START THE RECORDS

Fixpoint create_audit_attempts (n : nat) (audit : AuditRecord) (lastErr : option error)
  : prog ctl (res unit) :=
  match n with
  | O => Ret (match lastErr with Some e => Err e | None => Ok tt end)
  | S n' =>
      x <- call_ (CCreateAudit audit) ;;
      match x with
      | Ok _ => Ret (Ok tt)
      | Err err =>
          if IsAlreadyExists err then Ret (Ok tt) else create_audit_attempts n' audit (Some err)
      end
  end.

Definition createAuditWithRetry (audit : AuditRecord) : prog ctl (res unit) :=
  create_audit_attempts 3 audit None.

(** The end of [releaseLock]: delete, tolerating a missing lease. *)
Definition delete_held (lease : Lease) : prog ctl (res unit) :=
  y <- call_ (CDeleteLease lease) ;;
  match y with
  | Err err =>
      if IsNotFound err then metric_ opsLockActive_Dec ;;; Ret (Ok tt) else Ret (Err err)
  | Ok _ => metric_ opsLockActive_Dec ;;; Ret (Ok tt)
  end.

Definition releaseLock (a : AgentRequest) : prog ctl (res unit) :=
  x <- call_ (CGetLease Cached (lease_key a)) ;;
  match x with
  | Err err => if IsNotFound err then Ret (Ok tt) else Ret (Err err)
  | Ok lease =>
      match lease_HolderIdentity lease with
      | Some h => if h <>? holder_of a then Ret (Ok tt) else delete_held lease
      | None => delete_held lease
      end
  end.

END THE RECORDS

Each line above that contains the word "then" should be returned.

          if IsAlreadyExists err then Ret (Ok tt) else create_audit_attempts n' audit (Some err)
      if IsNotFound err then metric_ opsLockActive_Dec ;;; Ret (Ok tt) else Ret (Err err)
  | Err err => if IsNotFound err then Ret (Ok tt) else Ret (Err err)
      | Some h => if h <>? holder_of a then Ret (Ok tt) else delete_held lease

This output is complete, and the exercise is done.